(** [compute_irtr] raises on every batch when no negative caption is drawn
    ([false_len = 0]: there is nothing to stack), and whenever one of the
    tensors of a negative caption is missing from the batch. *)
Theorem irtr_raises_without_negatives (batch : gmap string (IRTR.value Image)) :
  IRTR.compute_irtr infer_cls irtr_head nll batch 0 = None ∧
  ∀ false_len j field,
    (j < false_len)%nat → field ∈ ["ids"; "masks"; "labels"] →
    batch !! IRTR.false_key j field = None →
    IRTR.compute_irtr infer_cls irtr_head nll batch false_len = None.
Proof.
  split.
  - unfold IRTR.compute_irtr, IRTR.make_batch_infer.
    destruct (IRTR.get_views batch "image") as [views|]; [|done].
    cbn [mbind option_bind]. destruct (views !! 0%nat); [|done]. done.
  - intros false_len j field Hj Hfield Hmiss.
    assert (IRTR.candidates batch false_len field = None) as Hnone.
    { unfold IRTR.candidates.
      assert (mapM (λ i, IRTR.get_tokens batch (IRTR.false_key i field))
                (seq 0 false_len) = None) as ->; [|done].
      apply mapM_None_2, Exists_exists. exists j.
      split; [apply elem_of_seq; lia|]. unfold IRTR.get_tokens. by rewrite Hmiss. }
    unfold IRTR.compute_irtr, IRTR.make_batch_infer.
    destruct (IRTR.get_views batch "image") as [views|]; [|done].
    cbn [mbind option_bind]. destruct (views !! 0%nat); [|done].
    cbn [mbind option_bind].
    rewrite !elem_of_cons in Hfield.
    destruct Hfield as [->|[->|[->|Hin]]]; [| | |by apply elem_of_nil in Hin].
    + by rewrite Hnone.
    + destruct (IRTR.candidates batch false_len "ids"); [|done].
      cbn [mbind option_bind]. by rewrite Hnone.
    + destruct (IRTR.candidates batch false_len "ids"); [|done].
      cbn [mbind option_bind].
      destruct (IRTR.candidates batch false_len "masks"); [|done].
      cbn [mbind option_bind]. by rewrite Hnone.
Qed.
End irtr_loss.
(** The public key through a rotation, for an environment that is the only
    row with its id: after [rotateKey id "public"] the pending value does
    not resolve yet and the active one still does; after [activateKey] the
    new value resolves to the environment and the old one to nothing, the
    pending slot is empty, and the secret key and its hash were never
    touched. *)
Theorem public_key_rotation
    (w : World) (id : Z) (row d : Environment.t) (old : string) (a0 : Account.t) :
  let new := uuid_v4 (entropy w) in
  db_up w = true ->
  row_of id w = Some row ->
  (forall e, e ∈ environments w -> Environment.id e = id -> e = row) ->
  decrypted_view row = Some d ->
  Environment.public_key row = Some old ->
  old ≠ new ->
  head (filter (fun a => Account.id a = Environment.account_id row) (accounts w)) = Some a0 ->
  ¬ overridden "NANGO_PUBLIC_KEY_" new ->
  ¬ overridden "NANGO_PUBLIC_KEY_" old ->
  (forall e, e ∈ environments w -> Environment.id e ≠ id ->
     Environment.public_key e ≠ Some new ∧ Environment.public_key e ≠ Some old) ->
  exists w1 w2 v1 v2 row2,
    rotateKey id "public" w = (Ok (Some new), w1) ∧
    (getAccountAndEnvironmentByPublicKey new w1).1 = Ok None ∧
    (getAccountAndEnvironmentByPublicKey old w1).1 = Ok (Some (a0, v1)) ∧
    Environment.pending_public_key v1 = Some new ∧
    activateKey id "public" w1 = (Ok true, w2) ∧
    row_of id w2 = Some row2 ∧
    Environment.public_key row2 = Some new ∧
    Environment.pending_public_key row2 = None ∧
    Environment.secret_key row2 = Environment.secret_key row ∧
    Environment.secret_key_hashed row2 = Environment.secret_key_hashed row ∧
    (getAccountAndEnvironmentByPublicKey new w2).1 = Ok (Some (a0, v2)) ∧
    Environment.id v2 = id ∧
    (getAccountAndEnvironmentByPublicKey old w2).1 = Ok None.
Proof.
  intros new Hup Hrow Honly Hd Hpk Hne Hacct Hnonew Hnoold Hothers.
  pose proof (row_of_id _ _ _ Hrow) as Hrowid.
  pose proof (row_of_elem _ _ _ Hrow) as Hrowin.
  rewrite rotateKey_public.
  destruct (rotatePublicKey_eq w id Hup)
    as (w1 & Hrun1 & Hup1 & Henvs1 & Haccts1 & _).
  fold new in Hrun1, Henvs1.
  set (c1 := PendingPublicKey (Some new)) in *.
  set (row1 := assign c1 row).
  assert (Hrow1 : row_of id w1 = Some row1).
  { unfold row_of. rewrite Henvs1, row_of_update by (intros e He; exact He).
    unfold row_of in Hrow. by rewrite Hrow. }
  pose proof (view_with_pending_public row d (Some new) Hd) as Hv1. fold c1 row1 in Hv1.
  assert (Hin1 : forall e, e ∈ environments w1 ->
            e = row1 ∨ (e ∈ environments w ∧ Environment.id e ≠ id)).
  { intros e He. rewrite Henvs1 in He.
    apply elem_of_update in He as [(e0 & He0 & Hid0 & ->)|?]; [left|by right].
    by rewrite (Honly e0 He0 Hid0). }
  change (activateKey id "public") with (activatePublicKey id).
  destruct (activatePublicKey_eq w1 id row1 _ Hup1 Hrow1 Hv1)
    as (w2 & Hrun2 & Hup2 & Henvs2 & Haccts2 & _).
  change (Environment.pending_public_key row1) with (Some new) in Henvs2.
  set (c2 := PromotePublic (Some new)) in *.
  set (row2 := assign c2 row1).
  assert (Hrow2 : row_of id w2 = Some row2).
  { unfold row_of. rewrite Henvs2, row_of_update by (intros e He; exact He).
    unfold row_of in Hrow1. by rewrite Hrow1. }
  pose proof (view_promoted_public row1 _ Hv1) as Hv2.
  change (Environment.pending_public_key row1) with (Some new) in Hv2.
  fold c2 row2 in Hv2.
  assert (Hin2 : forall e, e ∈ environments w2 ->
            e = row2 ∨ (e ∈ environments w ∧ Environment.id e ≠ id)).
  { intros e He. rewrite Henvs2 in He.
    apply elem_of_update in He as [(e1 & He1 & Hid1 & ->)|[He Hid]].
    - left. destruct (Hin1 e1 He1) as [->|[_ ?]]; done.
    - destruct (Hin1 e He) as [->|?]; [by destruct Hid|by right]. }
  eexists w1, w2, _, _, row2.
  split; [exact Hrun1|]. split; [|split; [|split]].
  - rewrite (not_overridden_public new Hnonew), byPublicKey_eq, Hup1.
    rewrite joined_miss; [reflexivity|].
    intros a e He Hk. simpl in Hk.
    destruct (Hin1 e He) as [->|[He0 Hid0]].
    + simpl in Hk. congruence.
    + by destruct (Hothers e He0 Hid0).
  - rewrite (not_overridden_public old Hnoold), byPublicKey_eq, Hup1.
    rewrite (joined_unique _ _ _ a0 row1).
    + rewrite Hv1. reflexivity.
    + intros a a' e He. exact He.
    + intros a e He Hk. simpl in Hk.
      destruct (Hin1 e He) as [->|[He0 Hid0]]; [done|].
      by destruct (Hothers e He0 Hid0).
    + rewrite Henvs1. by apply update_elem_of.
    + exact Hpk.
    + rewrite Haccts1. exact Hacct.
  - reflexivity.
  - split; [exact Hrun2|]. split; [exact Hrow2|].
    do 4 (split; [reflexivity|]).
    split; [|split].
    + rewrite (not_overridden_public new Hnonew), byPublicKey_eq, Hup2.
      rewrite (joined_unique _ _ _ a0 row2).
      * rewrite Hv2. reflexivity.
      * intros a a' e He. exact He.
      * intros a e He Hk. simpl in Hk.
        destruct (Hin2 e He) as [->|[He0 Hid0]]; [done|].
        by destruct (Hothers e He0 Hid0).
      * rewrite Henvs2. apply update_elem_of; [|exact Hrowid].
        rewrite Henvs1. by apply update_elem_of.
      * reflexivity.
      * rewrite Haccts2, Haccts1. exact Hacct.
    + apply decrypted_view_frame in Hd as (Hid & _). simpl. congruence.
    + rewrite (not_overridden_public old Hnoold), byPublicKey_eq, Hup2.
      rewrite joined_miss; [reflexivity|].
      intros a e He Hk. simpl in Hk.
      destruct (Hin2 e He) as [->|[He0 Hid0]].
      * simpl in Hk. congruence.
      * by destruct (Hothers e He0 Hid0).
Qed.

Problem requirements >>
Output the lines above between the one holding "assert (mapM (λ" and the one holding "row with its", inclusive, with nothing before or after them.

Written reply >>
      assert (mapM (λ i, IRTR.get_tokens batch (IRTR.false_key i field))
                (seq 0 false_len) = None) as ->; [|done].
      apply mapM_None_2, Exists_exists. exists j.
      split; [apply elem_of_seq; lia|]. unfold IRTR.get_tokens. by rewrite Hmiss. }
    unfold IRTR.compute_irtr, IRTR.make_batch_infer.
    destruct (IRTR.get_views batch "image") as [views|]; [|done].
    cbn [mbind option_bind]. destruct (views !! 0%nat); [|done].
    cbn [mbind option_bind].
    rewrite !elem_of_cons in Hfield.
    destruct Hfield as [->|[->|[->|Hin]]]; [| | |by apply elem_of_nil in Hin].
    + by rewrite Hnone.
    + destruct (IRTR.candidates batch false_len "ids"); [|done].
      cbn [mbind option_bind]. by rewrite Hnone.
    + destruct (IRTR.candidates batch false_len "ids"); [|done].
      cbn [mbind option_bind].
      destruct (IRTR.candidates batch false_len "masks"); [|done].
      cbn [mbind option_bind]. by rewrite Hnone.
Qed.
End irtr_loss.
(** The public key through a rotation, for an environment that is the only
    row with its id: after [rotateKey id "public"] the pending value does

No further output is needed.